Markets relax as ECB promises more help

Iseq is up 0.3% and national benchmark indexes rise in 13 of 18 European markets

European Central Bank president Mario Draghi says policymakers are ready to implement further stimulus measures if needed. Photograph: Ints Kalnins/Reuters
European Central Bank president Mario Draghi says policymakers are ready to implement further stimulus measures if needed. Photograph: Ints Kalnins/Reuters

Most stocks in Europe advanced as European Central Bank president Mario Draghi said policy makers are ready to implement further stimulus measures if needed to support the euro-region economy.

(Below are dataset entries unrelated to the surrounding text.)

(* ===== verification/Store.v ===== *)
(** [pkg/store/store.go]: the store's buckets, and the object operations of
    [pkg/store/bucket.go] that are methods of [*Store]. *)

From S2P Require Import Prelude Errors GoMonad GoStd Types Names Database World Bucket.
From stdpp Require Import options.

(** [Open(root)].  The root is the path without components; the model takes the
    directory as made, but [os.MkdirAll] can fail.  The [Store] it returns is the
    one of the process: [buckets] is its map of open handles. *)
Definition Open : M world unit :=
  let* r := try (syscall (os_MkdirAll [])) in
  match r with
  | inl e => throw (Wrap [Lit "creating store root: "] e [])
  | inr _ => modify (set_buckets (λ _, ∅))
  end.

(** [s.openBucket(name)], under [s.mu]. *)
Definition Store_openBucket (name : string) : M world nat :=
  let* w := get in
  match buckets w !! name with
  | Some h => ret h
  | None =>
    let* h := openBucket name [name] in
    do* modify (set_buckets (insert name h)) in
    ret h
  end.

(** [s.bucket(name)]. *)
Definition bucket (name : string) : M world nat :=
  if negb (validBucketName name) then throw ErrBucketNotFound
  else
    let* w := get in
    match buckets w !! name with
    | Some h => ret h
    | None =>
      let* r := try (os_Stat (data_sqlite [name])) in
      match r with
      | inl _ => throw ErrBucketNotFound
      | inr _ => Store_openBucket name
      end
    end.

Definition CreateBucket (name : string) : M world BucketInfo :=
  if negb (validBucketName name)
  then throw (Wrap [] ErrInvalidName [Lit ": bucket "; Quote name])
  else
    let dir := [name] in
    let* r := try (os_Mkdir dir) in
    match r with
    | inl e => if os_IsExist e then throw ErrBucketExists else throw e
    | inr _ =>
      do* os_Mkdir (dir ++ ["objects"]) in
      do* os_Mkdir (dir ++ ["tmp"]) in
      let* b := Store_openBucket name in
      info b
    end.

Definition GetBucket (name : string) : M world BucketInfo :=
  let* b := bucket name in
  info b.

Fixpoint list_entries (entries : list (string * bool)) (infos : list BucketInfo)
    : M world (list BucketInfo) :=
  match entries with
  | [] => ret infos
  | (name, isDir) :: entries =>
    if negb isDir then list_entries entries infos
    else
      let* r := try (os_Stat (data_sqlite [name])) in
      match r with
      | inl _ => list_entries entries infos     (* not a bucket directory *)
      | inr _ =>
        let* b := bucket name in
        let* i := info b in
        list_entries entries (infos ++ [i])
      end
  end.

Definition ListBuckets : M world (list BucketInfo) :=
  let* entries := os_ReadDir_root in
  let* infos := list_entries entries [] in
  ret (merge_sort (λ i j, String.le (bi_Name i) (bi_Name j)) infos).

Definition DeleteBucket (name : string) : M world unit :=
  let* h := bucket name in
  let* count := db_Query h sql_count_objects in
  if (0 <? count)%Z then throw ErrBucketNotEmpty
  else
    do* modify (set_buckets (delete name)) in
    do* db_Close h in
    os_RemoveAll [name].

(** [s.Close()]: every handle is closed and forgotten; the first error is
    reported. *)
Fixpoint close_all (hs : list (string * nat)) (firstErr : option error) : M world (option error) :=
  match hs with
  | [] => ret firstErr
  | (name, h) :: hs =>
    let* r := try (db_Close h) in
    do* modify (set_buckets (delete name)) in
    close_all hs (match r, firstErr with inl e, None => Some e | _, _ => firstErr end)
  end.
Definition Close : M world unit :=
  let* w := get in
  let* e := close_all (map_to_list (buckets w)) None in
  match e with Some e => throw e | None => ret tt end.

Definition GetObject (bucketName name : string) : M world ObjectInfo :=
  let* b := bucket bucketName in
  getObject b name.

(** The metadata of an object and the open file on its content. *)
Definition OpenObject (bucketName name : string) : M world (ObjectInfo * nat) :=
  let* h := bucket bucketName in
  let* oi := getObject h name in
  let* b := load_bucket h in
  let* r := try (os_Open (blobPath b (oi_SHA256 oi))) in
  match r with
  | inl e =>
    throw (Wrap [Lit "opening blob for "; Lit bucketName; Lit "/"; Lit name; Lit ": "] e [])
  | inr f => ret (oi, f)
  end.

Definition DeleteObject (bucketName name : string) (conds : Conditions) : M world unit :=
  let* h := bucket bucketName in
  let* b := load_bucket h in
  let* tx := db_Begin h in
  let* existing := tx_existing b name tx in
  match check conds existing with
  | Some e => throw e
  | None =>
    match existing with
    | None => throw ErrObjectNotFound
    | Some old =>
      let* tx := tx_Exec (sql_delete_object name) tx in
      let* ' (tx, orphan) := decrefBlob tx (oi_SHA256 old) in
      do* tx_Commit h tx in
      if orphan then ignore (os_Remove (blobPath b (oi_SHA256 old))) else ret tt
    end
  end.
(** A bucket is opened and registered. *)
Lemma world_ok_register n i d w :
  world_ok w → validBucketName n = true → buckets w !! n = None →
  tree w !! db_path n = Some (NDb i) → dbs w !! i = Some d → initialized d →
  world_ok (set_buckets (insert n (next w))
    (set_handles (insert (next w) (mkBucket n [n] i true)) (set_next (S (next w)) w))).
Proof.
  intros Hok Hn Hnone Hdb Hd Hinit. pose proof Hok as [[] []].
  assert (∀ h b, handles w !! h = Some b → h < next w) as Hlt.
  { intros h b Hb. by destruct (ok_handles0 _ _ Hb) as (_ & ? & _). }
  split; split; cbn; try done.
  - intros p j Hp. destruct (ok_file0 _ _ Hp). split; [lia|done].
  - intros p j Hp. destruct (ok_db0 _ _ Hp). split; [lia|done].
  - intros j e Hj. destruct (ok_dbs0 _ _ Hj). split; [lia|done].
  - intros h b Hb. apply lookup_insert_Some in Hb as [[<- <-]|[Hne Hb]].
    + repeat split; cbn; try done; [lia|by eauto|]. by rewrite lookup_insert_eq.
    + destruct (ok_handles0 _ _ Hb) as (? & ? & ? & Hopen). repeat split; cbn; try done; [lia|..].
      * rewrite lookup_insert_ne; [by apply Hopen|]. intros ->. destruct (Hopen ltac:(done)). congruence.
      * by apply Hopen.
  - intros m h Hm. apply lookup_insert_Some in Hm as [[<- <-]|[Hne Hm]].
    + exists (mkBucket n [n] i true). by rewrite lookup_insert_eq.
    + destruct (ok_buckets0 _ _ Hm) as (b & Hb & ?). exists b.
      rewrite lookup_insert_ne; [done|]. pose proof (Hlt _ _ Hb). lia.
  - intros p bw Hp. destruct (ok_writers0 _ _ Hp) as (? & ? & ? & ? & ? & ? & (b & Hb & ? & ?) & ? & ? & ?).
    repeat split; cbn; try done; [lia..|]. exists b.
    rewrite lookup_insert_ne; [done|]. pose proof (Hlt _ _ Hb). lia.
  - intros h b Hb. apply lookup_insert_Some in Hb as [[<- <-]|[_ Hb]]; [done|by eapply ok_names0].
Qed.

(** A bucket is closed and forgotten. *)
Lemma world_ok_unregister n h w :
  world_ok w → buckets w !! n = Some h → world_ok (close_handle h (set_buckets (delete n) w)).
Proof.
  intros Hok Hn. pose proof Hok as [[] []].
  destruct (ok_buckets0 _ _ Hn) as (b & Hb & Hbn & Hbo & _).
  split; split; cbn; try done.
  - intros h' b' Hb'. apply lookup_alter_Some in Hb' as [(<- & b0 & Hb0 & ->)|[Hne Hb']].
    + destruct (ok_handles0 _ _ Hb0) as (? & ? & ? & ?). by repeat split.
    + destruct (ok_handles0 _ _ Hb') as (? & ? & ? & Hopen). repeat split; cbn; try done; [|by apply Hopen].
      destruct (Hopen ltac:(done)). rewrite lookup_delete_ne; [done|]. intros E. congruence.
  - intros m h' Hm. apply lookup_delete_Some in Hm as [Hne Hm].
    destruct (ok_buckets0 _ _ Hm) as (b' & Hb' & E & ?). exists b'. split; [|done].
    rewrite lookup_alter_ne; [done|]. intros ->. congruence.
  - intros p bw Hp. destruct (ok_writers0 _ _ Hp) as (? & ? & ? & ? & ? & ? & (b' & Hb' & ? & Hin) & ? & ? & ?).
    repeat split; cbn; try done.
    destruct (decide (w_b bw = h)) as [E|].
    + rewrite E, lookup_alter_eq. rewrite E, Hb in Hb'. simplify_eq. rewrite Hb. cbn. eexists.
      split; [done|]. cbn. done.
    + exists b'. rewrite lookup_alter_ne by done. done.
  - intros h' b' Hb'. apply lookup_alter_Some in Hb' as [(<- & b0 & Hb0 & ->)|[_ Hb']];
      [by apply (ok_names0 _ _ Hb0)|by eapply ok_names0].
Qed.

(** The process dies; the disk stays. *)
Definition died (w : world) : world :=
  set_handles (λ _, ∅) (set_buckets (λ _, ∅) (set_writers (λ _, ∅) w)).

Lemma world_ok_died w : disk_ok w → world_ok (died w).
Proof.
  intros []. split; split; cbn; try done.
Qed.
(* ===== verification/WriterOps.v ===== *)
(** Triples for writing objects ([pkg/store/blobwriter.go]): the life of a
    [BlobWriter] from [NewBlobWriter] to [Commit] or [Abort]. *)

From S2P Require Import Prelude Errors GoMonad GoStd Types Names Hash Database World Bucket Store BlobWriter StoreInv Triple StoreSafe StoreOps ObjectOps.
From stdpp Require Import options.

(** A writer that is taking content. *)
Definition writing (w : world) (p : nat) (bw : BlobWriter) : Prop :=
  writers w !! p = Some bw ∧ w_done bw = false.

(** ** Creating temporary files *)

Lemma upload_prefix pre k m :
  pre = "upload-" ∨ pre = "part-" → ∀ pre', pre' = "upload-" ∨ pre' = "part-" →
  pre +:+ pretty (N.of_nat k) = pre' +:+ pretty (N.of_nat m) → k = m.
Proof.
  intros [->| ->] pre' [->| ->] H; try (rewrite !str_app_cons in H; discriminate);
    apply (inj (String.app _)), (inj pretty) in H; lia.
Qed.

(** A number that was never used makes a new name. *)
Lemma temp_path_free w n pre :
  world_ok w → validBucketName n = true → pre = "upload-" ∨ pre = "part-" →
  tree w !! temp_path [n; "tmp"] pre (next w) = None.
Proof.
  intros Hok Hn Hpre. destruct (tree w !! temp_path [n; "tmp"] pre (next w)) as [nd|] eqn:E; [|done].
  pose proof (ok_layout _ (wok_disk _ Hok) _ _ _ Hn E) as Hl. exfalso.
  inversion Hl as [| | | |pre' i Hpre' E'| |]; subst.
  apply upload_prefix in E' as ->; [|done..].
  destruct (ok_file _ (wok_disk _ Hok) _ _ E). lia.
Qed.

(** The world with a new empty temporary file. *)
Definition with_temp (p : path) (w : world) : world :=
  set_next (S (next w)) (set_files (insert (next w) []) (set_tree (insert p (NFile (next w))) w)).

Lemma with_temp_kept w n pre :
  world_ok w → tree w !! temp_path [n; "tmp"] pre (next w) = None → kept w (with_temp (temp_path [n; "tmp"] pre (next w)) w).
Proof.
  intros Hok Hnone. split_and!; [|by intros ?|].
  - intros m. unfold tables, bucket_db; cbn. destruct (validBucketName m); [|done].
    by rewrite lookup_insert_ne.
  - split; unfold part_at.
    + intros q Hq. assert (temp_path [n; "tmp"] pre (next w) ≠ q) by congruence. cbn. by rewrite lookup_insert_ne.
    + intros m k i c [Hp Hi]. destruct (ok_file _ (wok_disk _ Hok) _ _ Hp).
      assert (temp_path [n; "tmp"] pre (next w) ≠ part_path m k) by congruence. cbn.
      rewrite (lookup_insert_ne (files w)) by lia. by rewrite lookup_insert_ne.
Qed.

Definition no_tmp_dir (w : world) (n : string) : Prop := tree w !! [n; "tmp"] ≠ Some NDir.

Lemma triple_CreateTemp_ok T `{!Absorbs T} w0 w n pre (Q : path * nat → world → Prop) (R : error → Prop) :
  world_ok w → kept w0 w → validBucketName n = true → pre = "upload-" ∨ pre = "part-" →
  (∀ m k, k < next w → upload_path m k ≠ temp_path [n; "tmp"] pre (next w)) →
  (∀ e, no_tmp_dir w0 n → R e) →
  (∀ w', let p := temp_path [n; "tmp"] pre (next w) in
     world_ok (with_temp p w') → kept w (with_temp p w') → quiet w w' → Q (p, next w) (with_temp p w')) →
  triple w (os_CreateTemp [n; "tmp"] pre) Q (E_rel T w0 R) (C_rel T w0).
Proof.
  intros Hok Hk Hn Hpre Hfresh HR HQ. apply triple_os_CreateTemp; [| |tfault].
  - intros w' Hq Hdir Hnone. quiet_facts_as Hq Hok' Hk'. assert (next w' = next w) as Hnx by (by destruct Hq as (fs & _ & ->)).
    assert (tree w' = tree w) as Htr by (by destruct Hq as (fs & _ & ->)).
    specialize (HQ w'). unfold with_temp in *. rewrite Hnx in *. apply HQ; [| |done].
    + pose proof (world_ok_new_file n pre w' Hok' Hpre) as H. cbn zeta in H.
      rewrite Hnx, Htr in H. apply H; [done| |done].
      change (parent (temp_path [n; "tmp"] pre (next w))) with [n; "tmp"]. done.
    + eapply kept_trans; [exact Hk'|]. rewrite <- Hnx. apply with_temp_kept; [done|]. by rewrite Hnx, Htr.
  - intros e w' Hq [Hf|[Hd|Hs]].
    + eauto with quiet.
    + quiet_facts_as Hq Hok' Hk'. apply E_rel_same; [done|by eapply kept_trans|]. right. apply HR.
      apply (kept_is_dir _ _ _ Hk) in Hd. unfold is_dir in Hd. by apply bool_decide_eq_false in Hd.
    + rewrite temp_path_free in Hs by done. by destruct Hs.
Qed.

(** The world with a writer on a new temporary file. *)
Definition with_writer (h : nat) (n : string) (w : world) : world :=
  let w1 := with_temp (upload_path n (next w)) w in
  set_writers (insert (next w1) (mkBlobWriter h (upload_path n (next w)) (next w) [] [] [] 0 false)) (set_next (S (next w1)) w1).

(** [NewBlobWriter] once the bucket has been found. *)
Lemma triple_new_writer T `{!Absorbs T} w0 w h n (Q : nat → world → Prop) (R : error → Prop) :
  world_ok w → kept w0 w → is_open w h n → (∀ e, no_tmp_dir w0 n → R e) →
  (∀ w1, let p := S (next w) in let w' := with_writer h n w1 in
     quiet w w1 → world_ok w' → kept w w' → writing w' p (mkBlobWriter h (upload_path n (next w)) (next w) [] [] [] 0 false) →
     is_open w' h n → Q p w') →
  triple w
    (let* b := load_bucket h in
     let* ' (tmp, ino) := os_CreateTemp (b_dir b ++ ["tmp"]) "upload-" in
     let* p := fresh in
     do* modify (set_writers (insert p (mkBlobWriter h tmp ino [] [] [] 0 false))) in
     ret p) Q (E_rel T w0 R) (C_rel T w0).
Proof.
  intros Hok Hk Ho HR HQ. tsteps.
  destruct (is_open_facts _ _ _ Hok Ho) as (i & d & Hh & _ & Hv & _).
  eapply triple_load_bucket; [exact Hh|]. tsteps.
  change (b_dir (mkBucket n [n] i true) ++ ["tmp"]) with [n; "tmp"].
  apply triple_CreateTemp_ok; [apply _|done..|auto| |auto|].
  { intros m k Hlt E. change (temp_path [n; "tmp"] "upload-" (next w)) with (upload_path n (next w)) in E.
    apply upload_path_inj in E. lia. }
  intros w2 p Hok2 Hk2 Hq2. tsteps. specialize (HQ w2). unfold with_writer in HQ.
  fold (upload_path n (next w)) in p. fold p in HQ.
  assert (handles w2 = handles w ∧ writers w2 = writers w ∧ next w2 = next w) as (Hh2 & Hw2 & Hn2) by (by destruct Hq2 as (fs & _ & ->)).
  rewrite Hn2 in HQ. fold p in HQ. set (w3 := with_temp p w2) in *.
  assert (handles w3 = handles w ∧ writers w3 = writers w ∧ next w3 = S (next w)) as (Hh3 & Hw3 & Hn3).
  { unfold w3, with_temp. cbn. by rewrite Hn2. }
  assert (∀ q bw, writers w !! q = Some bw → q < next w ∧ w_ino bw < next w) as Hold.
  { intros q bw Hbw. destruct (ok_writers _ (wok_proc _ Hok) _ _ Hbw) as (? & ? & _). done. }
  assert (handles (set_next (S (next w3)) w3) !! h = Some (mkBucket n [n] i true)) as Hopen by (cbn; by rewrite Hh2).
  rewrite Hn3 in *. apply HQ; [done| |exact Hk2|split; [apply lookup_insert_eq|done]|by eexists].
  apply (world_ok_new_writer (S (next w)) (next w) h (mkBucket n [n] i true) (set_next (S (S (next w))) w3));
    [apply world_ok_next; [done|lia]|cbn; lia|change (next w < S (S (next w))); lia|cbn; rewrite Hn2; apply lookup_insert_eq|exact Hopen|
     cbn; rewrite Hn2; apply lookup_insert_eq|..].
  - change (writers w3 !! S (next w) = None). rewrite Hw3. destruct (writers w !! S (next w)) eqn:E; [|done]. apply Hold in E. lia.
  - intros q bw Hq. change (writers w3 !! q = Some bw) in Hq. rewrite Hw3 in Hq. apply Hold in Hq. lia.
Qed.
Section rows.
Context (n : string) (t : gmap string objectRow) (Hscan : scannable n t).
#[local] Set Default Proof Using "Type*".

Lemma decode_row p : t !! p.1 = Some p.2 → scanObject n p.1 p.2 = inr (decode n p) ∧ oi_Name (decode n p) = p.1.
Proof.
  intros Hp. destruct (Hscan _ _ Hp) as [o Ho]. unfold decode. rewrite Ho. split; [done|].
  by eapply scanObject_name.
Qed.

Lemma scan_rows_decode b l :
  b_name b = n → Forall (λ p, t !! p.1 = Some p.2) l → scan_rows b l = inr (decode n <$> l).
Proof.
  intros Hb. induction 1 as [|[name r] l Hp _ IH]; [done|]. cbn [scan_rows]. rewrite Hb.
  destruct (decode_row (name, r) Hp) as [Hd _]. cbn in Hd. by rewrite Hd, IH.
Qed.

Lemma omap_decode l :
  Forall (λ p, t !! p.1 = Some p.2) l →
  omap (λ p, match scanObject n p.1 p.2 with inr o => Some o | inl _ => None end) l = decode n <$> l.
Proof.
  induction 1 as [|p l Hp _ IH]; [done|]. destruct (decode_row p Hp) as [Hd _]. cbn. rewrite Hd. cbn. by f_equal.
Qed.

Lemma from_decode lo l :
  Forall (λ p, t !! p.1 = Some p.2) l →
  decode n <$> filter (λ p, lo ≤ₛ p.1) l = from lo (decode n <$> l).
Proof.
  induction 1 as [|p l Hp _ IH]; [done|]. destruct (decode_row p Hp) as [_ Hn]. unfold from in *.
  rewrite fmap_cons, !filter_cons, Hn. case_decide; [by rewrite fmap_cons, IH|done].
Qed.

Lemma order_rows (P : string * objectRow → Prop) `{!∀ p, Decision (P p)} :
  Forall (λ p, t !! p.1 = Some p.2) (filter P (order_by_name t)).
Proof. apply Forall_forall. intros p [_ Hp]%list_elem_of_filter. by apply order_by_name_spec. Qed.

(** The objects with the request's prefix, in name order. *)
Definition with_prefix (req : ListRequest) : list ObjectInfo :=
  decode n <$> filter (λ p, String.prefix (lr_Prefix req) p.1 = true) (order_by_name t).

Lemma with_prefix_sorted req : StronglySorted name_lt (with_prefix req).
Proof.
  unfold with_prefix. pose proof (order_by_name_sorted t) as Hs.
  assert (Forall (λ p, t !! p.1 = Some p.2) (order_by_name t)) as Hf.
  { apply Forall_forall. intros p. by apply order_by_name_spec. }
  induction Hs as [|p l _ IH Hp]; [constructor|]. apply Forall_cons in Hf as [Hpt Hf].
  rewrite filter_cons. case_decide; [|by apply IH]. rewrite fmap_cons. constructor; [by apply IH|].
  apply Forall_forall. intros o (q & -> & [_ Hq]%list_elem_of_filter)%list_elem_of_fmap. unfold name_lt.
  rewrite Forall_forall in Hp, Hf. rewrite (proj2 (decode_row _ Hpt)), (proj2 (decode_row q (Hf _ Hq))). by apply Hp.
Qed.

Lemma with_prefix_prefix req : Forall (λ o, String.prefix (lr_Prefix req) (oi_Name o) = true) (with_prefix req).
Proof.
  apply Forall_forall. intros o (p & -> & [Hp Hin]%list_elem_of_filter)%list_elem_of_fmap.
  apply order_by_name_spec in Hin. by rewrite (proj2 (decode_row _ Hin)).
Qed.

Lemma listed_objects_from req : listed_objects n req t = from (lr_PageToken req) (with_prefix req).
Proof.
  unfold listed_objects, with_prefix. rewrite omap_decode by apply order_rows.
  rewrite <- from_decode by apply order_rows. f_equal. rewrite list_filter_filter. apply list_filter_iff.
  intros p. tauto.
Qed.

(** The query of one iteration. *)
Lemma select_range d req next :
  objects d = t → ascii_end (lr_Prefix req) ∨ lr_Prefix req = "" → lr_Prefix req ≤ₛ next →
  ∃ rows, sql_select_range d next (prefixSuccessor (lr_Prefix req)) batchSize = rows ∧
    Forall (λ p, t !! p.1 = Some p.2) rows ∧
    decode n <$> rows = take batchSize (from next (with_prefix req)).
Proof.
  intros Hd Hp Hnext. eexists. split; [done|]. unfold sql_select_range. rewrite Hd. split.
  { apply Forall_take, order_rows. }
  rewrite fmap_take. f_equal. unfold with_prefix. rewrite <- from_decode by apply order_rows.
  f_equal. rewrite list_filter_filter. apply list_filter_iff. intros [name r]. unfold in_bounds. cbn.
  split; (intros [Hle Hhi]; split; [done|]).
  - destruct Hp as [Hp|Hp]; [|by rewrite Hp; destruct name]. apply prefixSuccessor_spec; [done|by transitivity next|].
    apply Hhi. by apply prefixSuccessor_not_empty.
  - intros Hne. destruct Hp as [Hp|Hp]; [|by rewrite Hp in Hne].
    apply prefixSuccessor_spec; [done|by transitivity next|done].
Qed.
End rows.

(** ** The scan loop *)

(** The requests the byte arithmetic of [prefixSuccessor] is right for. *)
Definition ascii_request (req : ListRequest) : Prop :=
  (ascii_end (lr_Prefix req) ∨ lr_Prefix req = "") ∧ (ascii_end (lr_Delimiter req) ∨ lr_Delimiter req = "").

(** How the remaining objects split at a batch. *)
Lemma after_prefix req lo l pre o post tl cp :
  StronglySorted name_lt l → Forall (λ o, String.prefix (lr_Prefix req) (oi_Name o) = true) l →
  ascii_end (lr_Delimiter req) ∨ lr_Delimiter req = "" →
  from lo l = (pre ++ o :: post) ++ tl → item_of req o = Prefix cp →
  lo ≤ₛ prefixSuccessor cp ∧ lr_Prefix req ≤ₛ prefixSuccessor cp ∧
  ∀ k, walk req (Some cp) k (post ++ tl) = walk req None k (from (prefixSuccessor cp) l).
Proof.
  intros Hs Hp Hdel Hfrom Hit.
  assert (StronglySorted name_lt ((pre ++ o :: post) ++ tl)) as Hs' by (rewrite <- Hfrom; by apply from_sorted).
  rewrite <- app_assoc in Hfrom, Hs'. cbn [app] in Hfrom, Hs'.
  assert (∀ o', o' ∈ pre ++ o :: post ++ tl → lo ≤ₛ oi_Name o' ∧ String.prefix (lr_Prefix req) (oi_Name o') = true) as Hin.
  { rewrite <- Hfrom. intros o' [? Ho']%list_elem_of_filter. rewrite Forall_forall in Hp. auto. }
  destruct (Hin o) as [Hlo Hpo]; [set_solver|].
  assert (common_prefix req (rest_of req (oi_Name o)) = Some cp) as Hcp.
  { unfold item_of in Hit. destruct (common_prefix _ _); congruence. }
  destruct (common_prefix_spec _ _ _ Hpo Hcp) as (Hcpo & Hasc & Hiff).
  assert (ascii_end cp) as Ha.
  { destruct Hdel as [?|E]; [by apply Hasc|]. unfold common_prefix in Hcp. by rewrite E in Hcp. }
  assert (cp ≤ₛ oi_Name o) as Hle by by apply prefix_le.
  assert (oi_Name o <ₛ prefixSuccessor cp) as Hlt by (by apply prefixSuccessor_spec).
  assert (lo ≤ₛ prefixSuccessor cp) as Hlos by (transitivity (oi_Name o); [done|by apply str_lt_le]).
  split_and!; [done|transitivity (oi_Name o); [by apply prefix_le|by apply str_lt_le]|]. intros k.
  rewrite <- (from_from lo _ l Hlos), Hfrom, from_app. pose proof Hs' as Hs2.
  apply StronglySorted_app in Hs2 as (Hcross & _ & Hs2). inversion_clear Hs2 as [|? ? Hs3 Hafter].
  rewrite from_none.
  2: { apply Forall_forall. intros o' Ho'. eapply str_le_lt_trans; [|exact Hlt]. apply str_lt_le.
       apply Hcross; [done|by left]. }
  cbn [app]. unfold from at 1. rewrite filter_cons_False by (by rewrite str_nle).
  apply walk_skip; [done| |done|..].
  - intros o' Ho'. unfold item_of. rewrite <- (Hiff _ Ho').
    destruct (common_prefix req (rest_of req (oi_Name o'))); split; congruence.
  - eapply Forall_impl; [exact Hafter|]. intros o' Ho'. transitivity (oi_Name o); [done|by apply str_lt_le].
  - apply Forall_forall. intros o' Ho'. apply Hin. set_solver.
Qed.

The Iseq rose 0.3 per cent, while national benchmark indexes rose in 13 of the 18 western European markets. The UK's FTSE 100 added 0.2 per cent, France's CAC 40 climbed 0.5 per cent, and Germany's DAX gained 0.7 per cent. DUBLIN Tullow Oil, which is also listed in London, spiked by almost 9.5 per cent after reports emerged that an Indian company, the overseas arm of Oil and Natural Gas Corp, has approached Tullow to buy a stake in its African assets, including Ghana and Kenya. India, the world's fourth-biggest oil consumer, has charged state oil firms with acquiring assets overseas to improve security of its supplies.

Kerry Group fell steadily throughout the day, ending down 1.36 per cent at €54.40. It said that volumes fell 1.2 per cent in the nine months to the end of September in its consumer foods division. It said its primary markets in Ireland and the UK are showing early signs of recovery, however.

Glanbia held reasonably steady after The Irish Times revealed yesterday that it had channelled €1 billion through companies in Luxembourg to lessen its tax bill. It finished the day down 0.17 per cent, at €11.47. At one stage during the morning, however, it was down as much as 0.5 per cent.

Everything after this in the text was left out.